=== What this task involves ===
Every line below containing the word "NBUF" should be found and copied.

Stored data
(** With fewer than [NBUF] blocks held or pinned some buffer can be recycled. *)
Lemma pigeonhole s h a :
  represents s h a -> size (c_dirty a ∪ c_held a) < NBUF -> avail s.
Proof.
  intros R Hsz. destruct (r_ok _ _ _ R) as [l Hok].
  destruct (decide (Exists (fun x => recyclable x = true) (bufs s))) as [He|He].
  { apply Exists_exists in He as (x & Hx & Hr). apply list_elem_of_lookup in Hx as [b Hb]. by exists b, x. }
  exfalso. apply not_Exists_Forall in He; [|intros x; apply _]. rewrite Forall_lookup in He.
  assert (Hbusy : forall b x, bufs s !! b = Some x ->
    exists n, b_dev x = 1%Z /\ b_blockno x = Z.of_nat n /\ n ∈ c_dirty a ∪ c_held a).
  { intros b x Hb. specialize (He b x Hb). destruct (ok_buf _ _ Hok b x Hb) as (Hr & Hf & _).
    destruct Hf as [(Hf & _ & Hlk)|(Hf & Hd & Hr0 & _)].
    - destruct He. unfold recyclable, flag. by rewrite Hr, Hlk, Hf.
    - exists (Z.to_nat (b_blockno x)). split; [done|]. rewrite Z2Nat.id by done. split; [done|].
      apply elem_of_union. assert (Hc : caches s (Z.of_nat (Z.to_nat (b_blockno x))) b x).
      { split; [done|]. split; [done|]. by rewrite Z2Nat.id. }
      destruct (b_locked x) eqn:El.
      + right. rewrite (r_dom _ _ _ R). apply elem_of_dom. exists b. apply (r_held _ _ _ R). by exists x.
      + left. apply (r_dirty _ _ _ R). exists b, x. split; [done|]. destruct Hf as [Hf|Hf]; [|done].
        destruct He. unfold recyclable, flag. by rewrite Hr, Hf. }
  set (L := (fun x => Z.to_nat (b_blockno x)) <$> bufs s).
  assert (HL : NoDup L).
  { apply NoDup_alt. intros i j n Hi Hj. subst L. rewrite list_lookup_fmap in Hi, Hj.
    destruct (bufs s !! i) as [x|] eqn:Ei; [|done]. destruct (bufs s !! j) as [y|] eqn:Ej; [|done].
    destruct (Hbusy _ _ Ei) as (n1 & ? & ? & _), (Hbusy _ _ Ej) as (n2 & ? & ? & _).
    simpl in *. apply (ok_uniq _ _ Hok i j x y Ei Ej); [done|done|]. simplify_eq. lia. }
  assert (Hsub : list_to_set L ⊆ c_dirty a ∪ c_held a).
  { intros n Hn. apply elem_of_list_to_set in Hn. subst L. apply list_elem_of_fmap in Hn as (x & -> & Hx).
    apply list_elem_of_lookup in Hx as [b Hb]. destruct (Hbusy _ _ Hb) as (n & _ & -> & Hin). by rewrite Nat2Z.id. }
  apply subseteq_size in Hsub. rewrite size_list_to_set in Hsub by done.
  subst L. rewrite length_fmap, (ok_len _ _ Hok) in Hsub. lia.
Qed.

(** Reading a block that the client does not hold yet. *)
Lemma bread_spec s h a n :
  represents s h a -> n < length (c_disk a) -> n ∉ c_held a ->
  (n ∈ c_dirty a \/ size (c_dirty a ∪ c_held a) < NBUF) ->
  exists b s', bread 1 (Z.of_nat n) s = Ret b s' /\ represents s' (<[n := b]> h) (s_bread n a).
Proof.
  intros R Hn Hh Hroom. destruct (cached_dec s (Z.of_nat n)) as [(b & x & Hc)|Hno].
  - exists b. by eapply bread_hit.
  - destruct (r_ok _ _ _ R) as [l Hok]. rewrite (r_disk _ _ _ R) in Hn. apply lookup_lt_is_Some in Hn as [d Hd].
    assert (Hav : avail s).
    { destruct Hroom as [Hdy|Hsz]; [|by eapply pigeonhole].
      apply (r_dirty _ _ _ R) in Hdy as (c & y & Hcy & _). by apply Hno in Hcy. }
    destruct (first_in (bufs s) recyclable (reverse l)) as [b|] eqn:Ef; [exists b; by eapply bread_miss|].
    destruct Hav as (b & x & Hb & Hrec). eapply first_in_None in Ef; [|..|exact Hb].
    + congruence.
    + intros c. rewrite elem_of_reverse. by apply bio_listed.
    + rewrite elem_of_reverse. by eapply bio_on_list.
Qed.

(** ** The fresh cache *)

Definition fresh (d : list block) : cache := mkCache d d ∅ ∅ [].

Lemma push_all_dll L s l :
  dll (nxt s) (prv s) l -> NoDup (L ++ l) -> (forall b, b ∈ L -> b < NBUF) ->
  dll (nxt (foldl (fun s b => push_front b s) s L)) (prv (foldl (fun s b => push_front b s) s L)) (reverse L ++ l).
Proof.
  revert s l. induction L as [|b L IH]; intros s l Hd Hnd Hlt; [done|]. simpl in *.
  apply NoDup_cons in Hnd as [Hb Hnd]. rewrite reverse_cons, <- app_assoc. simpl. apply IH.
  - apply push_front_dll; [done|set_solver|apply Hlt; set_solver].
  - rewrite <- Permutation_middle, NoDup_cons. done.
  - intros c Hc. apply Hlt. set_solver.
Qed.
Lemma install_trans_ok s a g es :
  describes s a g es -> ((forall n, n ∈ es -> n ∈ c_dirty a) \/ size (c_dirty a) + 1 < NBUF) ->
  total install_trans (fun _ s' => lrep s' ∅ (copies (installs es (c_disk a)) a) g) s.
Proof.
  intros H Hroom. unfold install_trans. eapply getlog_bind; [apply H|]. rewrite (k_n _ _ _ _ H), Nat2Z.id.
  set (W := installs es (c_disk a)).
  assert (HW : length W = length es) by (apply length_imap).
  rewrite <- (take_ge W (0 + length es)) by lia.
  apply (wp_for_seq _ (fun i s' => lrep s' ∅ (copies (take i W) a) g)); [apply H|].
  intros i s' [_ Hi] R. destruct (lookup_lt_is_Some_2 es i) as [hb Hhb]; [lia|].
  pose proof (describes_installs _ _ _ _ _ i H R) as Hd. fold W in Hd.
  destruct (copies_fields (take i W) a) as (E1 & E2 & E3 & E4 & E5).
  destruct (lookup_lt_is_Some_2 (c_disk a) (st + 1 + i)) as [d Hdk].
  { pose proof (k_fit _ _ _ _ H). pose proof (t_fits _ (k_tx _ _ _ _ H)). lia. }
  pose proof (log_not_home i es Hi (k_tx _ _ _ _ H)) as Hnh.
  eapply total_mono; [apply (proj1 (block_steps _ _ _ _ i hb Hd Hhb) d)|cbv beta].
  - rewrite E2, apply_other; [by rewrite (clean_view _ _ _ _ _ H)|].
    intros (j & _ & Hj)%installs_take. by apply list_elem_of_lookup_2, (t_home _ (k_tx _ _ _ _ H)) in Hj.
  - rewrite E3. destruct Hroom as [Hr|Hr].
    + left. apply elem_of_difference. split; [apply Hr; by eapply list_elem_of_lookup_2|].
      rewrite elem_of_list_to_set. intros (j & Hji & Hj)%installs_take.
      pose proof (NoDup_lookup _ _ _ _ (t_nodup _ (k_tx _ _ _ _ H)) Hj Hhb). lia.
    + right. assert (Hsub : c_dirty a ∖ list_to_set (take i W).*1 ⊆ c_dirty a) by set_solver.
      apply subseteq_size in Hsub. lia.
  - intros _ s2 R2. rewrite (copies_snoc W i (hb, d)); [done|]. subst W.
    rewrite (installs_lookup es _ _ _ Hhb), Hdk. done.
Qed.

Lemma write_log_ok s a g es :
  describes s a g es -> (forall n, n ∈ es -> n ∈ c_dirty a) ->
  total write_log (fun _ s' => lrep s' ∅ (copies (logs es (c_view a)) a) g) s.
Proof.
  intros H Hroom. unfold write_log. eapply getlog_bind; [apply H|]. rewrite (k_n _ _ _ _ H), Nat2Z.id.
  set (W := logs es (c_view a)).
  assert (HW : length W = length es) by (apply length_imap).
  rewrite <- (take_ge W (0 + length es)) by lia.
  apply (wp_for_seq _ (fun i s' => lrep s' ∅ (copies (take i W) a) g)); [apply H|].
  intros i s' [_ Hi] R. destruct (lookup_lt_is_Some_2 es i) as [hb Hhb]; [lia|].
  pose proof (list_elem_of_lookup_2 _ _ _ Hhb) as Hin. pose proof (t_home _ (k_tx _ _ _ _ H) _ Hin) as Hh.
  pose proof (describes_logs _ _ _ _ _ i H R) as Hd. fold W in Hd.
  destruct (copies_fields (take i W) a) as (E1 & E2 & E3 & E4 & E5).
  destruct (lookup_lt_is_Some_2 (c_view a) hb) as [d Hdk].
  { rewrite (r_len _ _ _ (proj1 (k_rep _ _ _ _ H))). by apply (k_range _ _ _ _ H). }
  assert (Hnl : hb ∉ (take i W).*1).
  { intros Hn. assert (Hn' : hb ∈ W.*1) by (rewrite fmap_take in Hn; by eapply subseteq_take).
    apply logs_fst in Hn'. pose proof (t_fits _ (k_tx _ _ _ _ H)). destruct Hh; lia. }
  eapply total_mono; [apply (proj2 (block_steps _ _ _ _ i hb Hd Hhb) d)|cbv beta].
  - by rewrite E2, apply_other.
  - rewrite E3. set_solver.
  - intros _ s2 R2. rewrite (copies_snoc W i (st + 1 + i, d)); [done|]. subst W.
    rewrite (logs_lookup es _ _ _ Hhb), Hdk. done.
Qed.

=== Exercise answer ===
(** With fewer than [NBUF] blocks held or pinned some buffer can be recycled. *)
  represents s h a -> size (c_dirty a ∪ c_held a) < NBUF -> avail s.
  (n ∈ c_dirty a \/ size (c_dirty a ∪ c_held a) < NBUF) ->
  dll (nxt s) (prv s) l -> NoDup (L ++ l) -> (forall b, b ∈ L -> b < NBUF) ->
  describes s a g es -> ((forall n, n ∈ es -> n ∈ c_dirty a) \/ size (c_dirty a) + 1 < NBUF) ->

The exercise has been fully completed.